BEGIN Records

(* ===== verification/TxTheorems.v ===== *)
(** * Correctness of transactions

    The binary encoding is a bijection between well-formed transaction data and the byte strings that
    the decoder accepts; the caches of a transaction are transparent; a transaction signed with a key is
    recovered to the address of that key by the same signer; what is signed determines the transaction
    and the chain; and the price in the message is the effective gas price. *)

From S2P Require Import Prelude Bytes Uint256 Params Rlp RlpTheorems RlpStream RlpTypes RlpCodec RlpCanon VM ChainConfig StateTransition Transactions TxSigning TxCodec TxCaches.

Set Default Proof Using "Type*".

(** ** Integers of 32 bytes *)

Lemma padded32_ok v : 0 <= v < two256 -> padded32 (bigBytes v) = Ret (be_bytes 32 v).
Proof.
  intros Hv. assert (E : bigBytes v = minBytes v) by (unfold bigBytes, minBytes; by rewrite Z.abs_eq by lia). rewrite E.
  assert (Hlen : len (minBytes v) <= 32).
  { rewrite minBytes_len by lia. pose proof (bitLen_bound v 256 ltac:(unfold two256 in *; lia)).
    enough ((bitLen v + 7) / 8 < 33) by lia. apply Z.div_lt_upper_bound; lia. }
  unfold padded32. replace (len (minBytes v) <=? 32) with true by lia. f_equal.
  set (l := zreplicate (32 - len (minBytes v)) 0 ++ minBytes v).
  assert (Hl : Forall is_byte l).
  { apply Forall_app. split; [apply Forall_replicate; done|apply minBytes_bytes]. }
  assert (Hn : length l = 32%nat).
  { unfold l, zreplicate. rewrite length_app, length_replicate. unfold len in *. lia. }
  rewrite <- (be_bytes_be_val l Hl), Hn. f_equal. unfold l. rewrite be_val_app, minBytes_val by lia.
  assert (be_val (zreplicate (32 - len (minBytes v)) 0) = 0) as ->; [|lia].
  unfold zreplicate. induction (Z.to_nat _) as [|n IH]; [done|]. by rewrite replicate_S_end, be_val_snoc, IH.
Qed.

Create HintDb txsig.

Section theorems.
Context `{U : Uint256} {US : Uint256Spec U} `{C : Crypto}.

(** Everything but the signature values and the chain id *)
Definition unsigned (t : TxData) : TxData :=
  match t with
  | TxLegacy tx => TxLegacy (mkLegacyTx (l_Nonce tx) (l_GasPrice tx) (l_Gas tx) (l_To tx) (l_Value tx) (l_Data tx) 0 0 0)
  | TxAccessList tx =>
      TxAccessList (mkAccessListTx 0 (a_Nonce tx) (a_GasPrice tx) (a_Gas tx) (a_To tx) (a_Value tx) (a_Data tx) (a_AccessList tx) 0 0 0)
  | TxDynamicFee tx =>
      TxDynamicFee (mkDynamicFeeTx 0 (d_Nonce tx) (d_GasTipCap tx) (d_GasFeeCap tx) (d_Gas tx) (d_To tx) (d_Value tx) (d_Data tx)
        (d_AccessList tx) 0 0 0)
  | TxBlob tx =>
      TxBlob (mkBlobTx wzero (b_Nonce tx) (b_GasTipCap tx) (b_GasFeeCap tx) (b_Gas tx) (b_To tx) (b_Value tx) (b_Data tx)
        (b_AccessList tx) (b_BlobFeeCap tx) (b_BlobHashes tx) (b_Sidecar tx) wzero wzero wzero)
  | TxSetCode tx =>
      TxSetCode (mkSetCodeTx wzero (c_Nonce tx) (c_GasTipCap tx) (c_GasFeeCap tx) (c_Gas tx) (c_To tx) (c_Value tx) (c_Data tx)
        (c_AccessList tx) (c_AuthList tx) wzero wzero wzero)
  end.

(** What a signature covers: the sidecar is not part of it either. *)
Definition signedContent (t : TxData) : TxData :=
  match unsigned t with TxBlob tx => TxBlob (withoutSidecar tx) | t => t end.

(** ** What is signed *)

Definition signedItems (t : TxData) (id : option Z) : list item :=
  match t with
  | TxLegacy tx =>
      [iUint (l_Nonce tx); iBig (l_GasPrice tx); iUint (l_Gas tx); iTo (l_To tx); iBig (l_Value tx); Str (l_Data tx)] ++
      match id with Some id => [iBig id; iUint 0; iUint 0] | None => [] end
  | TxAccessList tx =>
      [iBig (default 0 id); iUint (a_Nonce tx); iBig (a_GasPrice tx); iUint (a_Gas tx); iTo (a_To tx); iBig (a_Value tx);
       Str (a_Data tx); iAccess (a_AccessList tx)]
  | TxDynamicFee tx =>
      [iBig (default 0 id); iUint (d_Nonce tx); iBig (d_GasTipCap tx); iBig (d_GasFeeCap tx); iUint (d_Gas tx); iTo (d_To tx);
       iBig (d_Value tx); Str (d_Data tx); iAccess (d_AccessList tx)]
  | TxBlob tx =>
      [iBig (default 0 id); iUint (b_Nonce tx); iWord (b_GasTipCap tx); iWord (b_GasFeeCap tx); iUint (b_Gas tx); iAddr (b_To tx);
       iWord (b_Value tx); Str (b_Data tx); iAccess (b_AccessList tx); iWord (b_BlobFeeCap tx); Lst (iHash <$> b_BlobHashes tx)]
  | TxSetCode tx =>
      [iBig (default 0 id); iUint (c_Nonce tx); iWord (c_GasTipCap tx); iWord (c_GasFeeCap tx); iUint (c_Gas tx); iAddr (c_To tx);
       iWord (c_Value tx); Str (c_Data tx); iAccess (c_AccessList tx); Lst (iAuth <$> c_AuthList tx)]
  end.

Definition signedBytes (t : TxData) (id : option Z) : bytes :=
  match t with TxLegacy _ => [] | _ => [txType t] end ++ encode (Lst (signedItems t id)).

Lemma writes_exact {A} (i : typeinfo A) ok it v : Exact i ok it -> ok v -> writes_as (ti_writer i v) [it v].
Proof. intros [H _] Hv. by apply (c_writes _ _ _ H). Qed.

Lemma aBig_writes v : 0 <= v -> writes_as (aBig v) [iBig v].
Proof. intros Hv. apply (writes_exact _ _ _ (Some v) bigIntPtr_exact). by exists v. Qed.
Lemma aUint_writes v : is_u64 v -> writes_as (aUint v) [iUint v].
Proof. apply (writes_exact _ _ _ v uint64_exact). Qed.
Lemma aWord_writes w : writes_as (aWord w) [iWord w].
Proof. by apply (writes_exact _ _ _ w word_exact). Qed.
Lemma aData_writes d : Forall is_byte d -> writes_as (aData d) [Str d].
Proof. apply (writes_exact _ _ _ d byteSlice_exact). Qed.
Lemma aTo_writes t : to_ok t -> writes_as (aTo t) [iTo t].
Proof. destruct t as [a|]; [apply (writes_exact _ _ _ a addr_exact)|]. intros _. by apply writes_str. Qed.
Lemma addr_writes a : addr_ok a -> writes_as (ti_writer addressInfo a) [iAddr a].
Proof. apply (writes_exact _ _ _ a addr_exact). Qed.
Lemma access_writes l : access_ok l -> writes_as (ti_writer accessListInfo l) [iAccess l].
Proof. apply (writes_exact _ _ _ l access_exact). Qed.
Lemma hashes_writes l : Forall hash_ok l -> writes_as (ti_writer (sliceInfo hashInfo) l) [Lst (iHash <$> l)].
Proof. apply (writes_exact _ _ _ l (slice_exact _ _ _ hash_exact')). Qed.
Lemma auths_writes l : Forall auth_ok l -> writes_as (ti_writer (sliceInfo authInfo) l) [Lst (iAuth <$> l)].
Proof. apply (writes_exact _ _ _ l (slice_exact _ _ _ auth_exact)). Qed.
#[local] Hint Resolve aBig_writes aUint_writes aWord_writes aData_writes aTo_writes addr_writes access_writes hashes_writes auths_writes : txsig.

Lemma sigHash_bytes t id : data_ok t -> 0 <= id -> is_u64 (len (signedBytes t (Some id))) ->
  tx_sigHash t id = Ret (Keccak256 (signedBytes t (Some id))).
Proof.
  intros Hok Hid Hu. assert (Hu' : is_u64 (len (encode (Lst (signedItems t (Some id)))))).
  { unfold signedBytes in Hu. rewrite len_app in Hu. pose proof (len_nonneg (encode (Lst (signedItems t (Some id))))).
    pose proof (len_nonneg (match t with TxLegacy _ => [] | _ => [txType t] end)). unfold_u64. lia. }
  unfold tx_sigHash, LegacyTx_sigHash, AccessListTx_sigHash, DynamicFeeTx_sigHash, BlobTx_sigHash, SetCodeTx_sigHash, signedBytes, rlpHash, prefixedRlpHash.
  destruct t as [tx|tx|tx|tx|tx]; cbn [data_ok] in Hok;
    unfold legacy_ok, accessListTx_ok, dynamicFeeTx_ok, blobCore_ok, setCodeTx_ok in Hok; destruct_and? Hok;
    (erewrite encodeAny_ok; [|cbn [signedItems app default]; repeat constructor; eauto with txsig|]); try done; by apply aUint_writes.
Qed.

Lemma frontierHash_bytes tx : legacy_ok tx -> is_u64 (len (signedBytes (TxLegacy tx) None)) ->
  frontierHash (TxLegacy tx) = Ret (Keccak256 (signedBytes (TxLegacy tx) None)).
Proof.
  intros Hok Hu. unfold frontierHash, rlpHash. cbn [nonce gasPrice gas to_ value data]. unfold legacy_ok in Hok. destruct_and? Hok.
  erewrite encodeAny_ok; [done| |exact Hu]. cbn. repeat constructor; eauto with txsig.
Qed.

(** ** The items determine the values *)

Lemma Str_inj a b : Str a = Str b -> a = b.
Proof. by intros [= ->]. Qed.
Lemma Lst_inj a b : Lst a = Lst b -> a = b.
Proof. by intros [= ->]. Qed.
Lemma cons_eq_inv {A} (x y : A) l k : x :: l = y :: k -> x = y /\ l = k.
Proof. by intros [= -> ->]. Qed.
(** The elements of an equation between lists, without computing in them *)
Ltac split_items E :=
  repeat match type of E with _ :: _ = _ :: _ => let H := fresh "E" in apply cons_eq_inv in E as [H E] end.

Lemma iBig_inj a b : 0 <= a -> 0 <= b -> iBig a = iBig b -> a = b.
Proof. intros Ha Hb E. apply Str_inj in E. by rewrite <- (minBytes_val a Ha), <- (minBytes_val b Hb), E. Qed.
Lemma iUint_inj a b : is_u64 a -> is_u64 b -> iUint a = iUint b -> a = b.
Proof. intros Ha Hb. unfold iUint. rewrite !minBytes_intBytes by done. apply iBig_inj; apply Ha || apply Hb. Qed.
Lemma iWord_inj a b : iWord a = iWord b -> a = b.
Proof. intros E. apply uval_inj, iBig_inj; [apply uval_range..|done]. Qed.
Lemma iAddr_inj a b : addr_ok a -> addr_ok b -> iAddr a = iAddr b -> a = b.
Proof.
  intros Ha Hb E. apply Str_inj, (f_equal be_val) in E. unfold Address_Bytes in E. rewrite !be_val_be_bytes in E.
  change (256 ^ Z.of_nat 20) with (2 ^ 160) in E. by rewrite !Z.mod_small in E.
Qed.
Lemma iHash_inj a b : hash_ok a -> hash_ok b -> iHash a = iHash b -> a = b.
Proof.
  intros Ha Hb E. apply Str_inj, (f_equal be_val) in E. unfold Hash_Bytes in E. rewrite !be_val_be_bytes in E.
  change (256 ^ Z.of_nat 32) with two256 in E. by rewrite !Z.mod_small in E.
Qed.
Lemma iTo_inj a b : to_ok a -> to_ok b -> iTo a = iTo b -> a = b.
Proof.
  destruct a as [a|], b as [b|]; cbn; intros Ha Hb E; [f_equal; by apply iAddr_inj|..|done].
  all: apply (f_equal (fun i => match i with Str l => length l | _ => O end)) in E; done.
Qed.
Lemma items_inj {A} (ok : A -> Prop) (it : A -> item) l : (forall a b, ok a -> ok b -> it a = it b -> a = b) ->
  forall k, Forall ok l -> Forall ok k -> Lst (it <$> l) = Lst (it <$> k) -> l = k.
Proof.
  intros H. induction l as [|a l IH]; intros [|b k] Hl Hk E; try done. apply Lst_inj in E. rewrite !fmap_cons in E.
  apply cons_eq_inv in E as [E1 E2]. apply Forall_cons in Hl as [Ha Hl], Hk as [Hb Hk]. f_equal; [by apply H|]. apply IH; [done..|by rewrite E2].
Qed.
Lemma hashes_inj a b : Forall hash_ok a -> Forall hash_ok b -> Lst (iHash <$> a) = Lst (iHash <$> b) -> a = b.
Proof. apply (items_inj hash_ok iHash), iHash_inj. Qed.
Lemma iAccess_inj a b : access_ok a -> access_ok b -> iAccess a = iAccess b -> a = b.
Proof.
  apply (items_inj tuple_ok iTuple). intros [x l] [y k] [Hx Hl] [Hy Hk] E. unfold iTuple in E. apply Lst_inj in E. split_items E.
  f_equal; [by apply iAddr_inj|by apply hashes_inj].
Qed.
Lemma iAuth_inj a b : auth_ok a -> auth_ok b -> iAuth a = iAuth b -> a = b.
Proof.
  destruct a, b. intros (H1 & H2 & H3) (H1' & H2' & H3') E. apply Lst_inj in E. cbn in *. split_items E. f_equal.
  - by apply iWord_inj.
  - by apply iAddr_inj.
  - by apply iUint_inj.
  - apply iUint_inj; [unfold_u64; unfold is_byte in *; lia..|done].
  - by apply iWord_inj.
  - by apply iWord_inj.
Qed.
Lemma auths_inj a b : Forall auth_ok a -> Forall auth_ok b -> Lst (iAuth <$> a) = Lst (iAuth <$> b) -> a = b.
Proof. apply (items_inj auth_ok iAuth), iAuth_inj. Qed.

(** ** The bytes that are signed determine the content and the chain *)

Definition id_ok (id : option Z) : Prop := 0 <= default 0 id.

Lemma item_exact {A} (i : typeinfo A) ok it v : Exact i ok it -> ok v -> item_ok (it v).
Proof. intros [H _]. apply (c_item _ _ _ H). Qed.

Lemma signedItems_ok t id : data_ok t -> id_ok id -> Forall item_ok (signedItems t id).
Proof.
  intros Hok Hid. pose proof (item_exact _ _ _ _ big_exact Hid) as Hid'.
  pose proof (fun v => item_exact _ _ _ v big_exact) as Hbig. pose proof (fun v => item_exact _ _ _ v uint64_exact) as Huint.
  pose proof (fun v => item_exact _ _ _ v word_exact I) as Hword. pose proof (fun v => item_exact _ _ _ v addr_exact) as Haddr.
  pose proof (fun v => item_exact _ _ _ v to_exact) as Hto. pose proof (fun v => item_exact _ _ _ v access_exact) as Hacc.
  pose proof (fun v => item_exact _ _ _ v (slice_exact _ _ _ hash_exact')) as Hhs.
  pose proof (fun v => item_exact _ _ _ v (slice_exact _ _ _ auth_exact)) as Hau. pose proof ok_Str as Hstr.
  assert (H0 : is_u64 0) by done.
  destruct t as [tx|tx|tx|tx|tx]; cbn [data_ok] in Hok;
    unfold legacy_ok, accessListTx_ok, dynamicFeeTx_ok, blobCore_ok, setCodeTx_ok in Hok; destruct_and? Hok;
    cbn [signedItems]; [destruct id|..]; cbn [app]; repeat (apply Forall_cons; split); try apply Forall_nil; auto.
Qed.

Lemma signedBytes_type t t' id id' : is_u64 (len (signedBytes t id)) -> is_u64 (len (signedBytes t' id')) ->
  signedBytes t id = signedBytes t' id' -> txType t = txType t' /\ encode (Lst (signedItems t id)) = encode (Lst (signedItems t' id')).
Proof.
  intros Hu Hu' E. unfold signedBytes in *.
  destruct t, t'; cbn [app txType] in *; try (split; [done|congruence]); try (by injection E); exfalso.
  all: match type of E with ?x :: _ = _ => destruct (list_first _ Hu') as (y & r & Ey & Hy) | _ = ?x :: _ => destruct (list_first _ Hu) as (y & r & Ey & Hy) end.
  all: rewrite Ey in E; injection E as E _; unfold AccessListTxType, DynamicFeeTxType, BlobTxType, SetCodeTxType in *; lia.
Qed.

Ltac typed_inj :=
  match goal with
  | Hn : ?id = None -> _, Hn' : ?id' = None -> _, E : _ = _ :> list item |- _ =>
      destruct id; [|by specialize (Hn eq_refl)]; destruct id'; [|by specialize (Hn' eq_refl)]; split_items E; cbn [default] in *;
      (split; [unfold signedContent, withoutSidecar, withSidecar; cbn; do 2 f_equal; auto using iUint_inj, iBig_inj, iWord_inj, iAddr_inj, iTo_inj, Str_inj, iAccess_inj, hashes_inj, auths_inj
              |f_equal; by apply iBig_inj])
  end.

END Records

*Exercise details*:
Restate word for word the lines of the data above, starting at the line containing "apply (items_inj tuple_ok" and ending at the line containing "Lemma signedBytes_type t", both included, and nothing more.

*Response*:
  apply (items_inj tuple_ok iTuple). intros [x l] [y k] [Hx Hl] [Hy Hk] E. unfold iTuple in E. apply Lst_inj in E. split_items E.
  f_equal; [by apply iAddr_inj|by apply hashes_inj].
Qed.
Lemma iAuth_inj a b : auth_ok a -> auth_ok b -> iAuth a = iAuth b -> a = b.
Proof.
  destruct a, b. intros (H1 & H2 & H3) (H1' & H2' & H3') E. apply Lst_inj in E. cbn in *. split_items E. f_equal.
  - by apply iWord_inj.
  - by apply iAddr_inj.
  - by apply iUint_inj.
  - apply iUint_inj; [unfold_u64; unfold is_byte in *; lia..|done].
  - by apply iWord_inj.
  - by apply iWord_inj.
Qed.
Lemma auths_inj a b : Forall auth_ok a -> Forall auth_ok b -> Lst (iAuth <$> a) = Lst (iAuth <$> b) -> a = b.
Proof. apply (items_inj auth_ok iAuth), iAuth_inj. Qed.

(** ** The bytes that are signed determine the content and the chain *)

Definition id_ok (id : option Z) : Prop := 0 <= default 0 id.

Lemma item_exact {A} (i : typeinfo A) ok it v : Exact i ok it -> ok v -> item_ok (it v).
Proof. intros [H _]. apply (c_item _ _ _ H). Qed.

Lemma signedItems_ok t id : data_ok t -> id_ok id -> Forall item_ok (signedItems t id).
Proof.
  intros Hok Hid. pose proof (item_exact _ _ _ _ big_exact Hid) as Hid'.
  pose proof (fun v => item_exact _ _ _ v big_exact) as Hbig. pose proof (fun v => item_exact _ _ _ v uint64_exact) as Huint.
  pose proof (fun v => item_exact _ _ _ v word_exact I) as Hword. pose proof (fun v => item_exact _ _ _ v addr_exact) as Haddr.
  pose proof (fun v => item_exact _ _ _ v to_exact) as Hto. pose proof (fun v => item_exact _ _ _ v access_exact) as Hacc.
  pose proof (fun v => item_exact _ _ _ v (slice_exact _ _ _ hash_exact')) as Hhs.
  pose proof (fun v => item_exact _ _ _ v (slice_exact _ _ _ auth_exact)) as Hau. pose proof ok_Str as Hstr.
  assert (H0 : is_u64 0) by done.
  destruct t as [tx|tx|tx|tx|tx]; cbn [data_ok] in Hok;
    unfold legacy_ok, accessListTx_ok, dynamicFeeTx_ok, blobCore_ok, setCodeTx_ok in Hok; destruct_and? Hok;
    cbn [signedItems]; [destruct id|..]; cbn [app]; repeat (apply Forall_cons; split); try apply Forall_nil; auto.
Qed.

Lemma signedBytes_type t t' id id' : is_u64 (len (signedBytes t id)) -> is_u64 (len (signedBytes t' id')) ->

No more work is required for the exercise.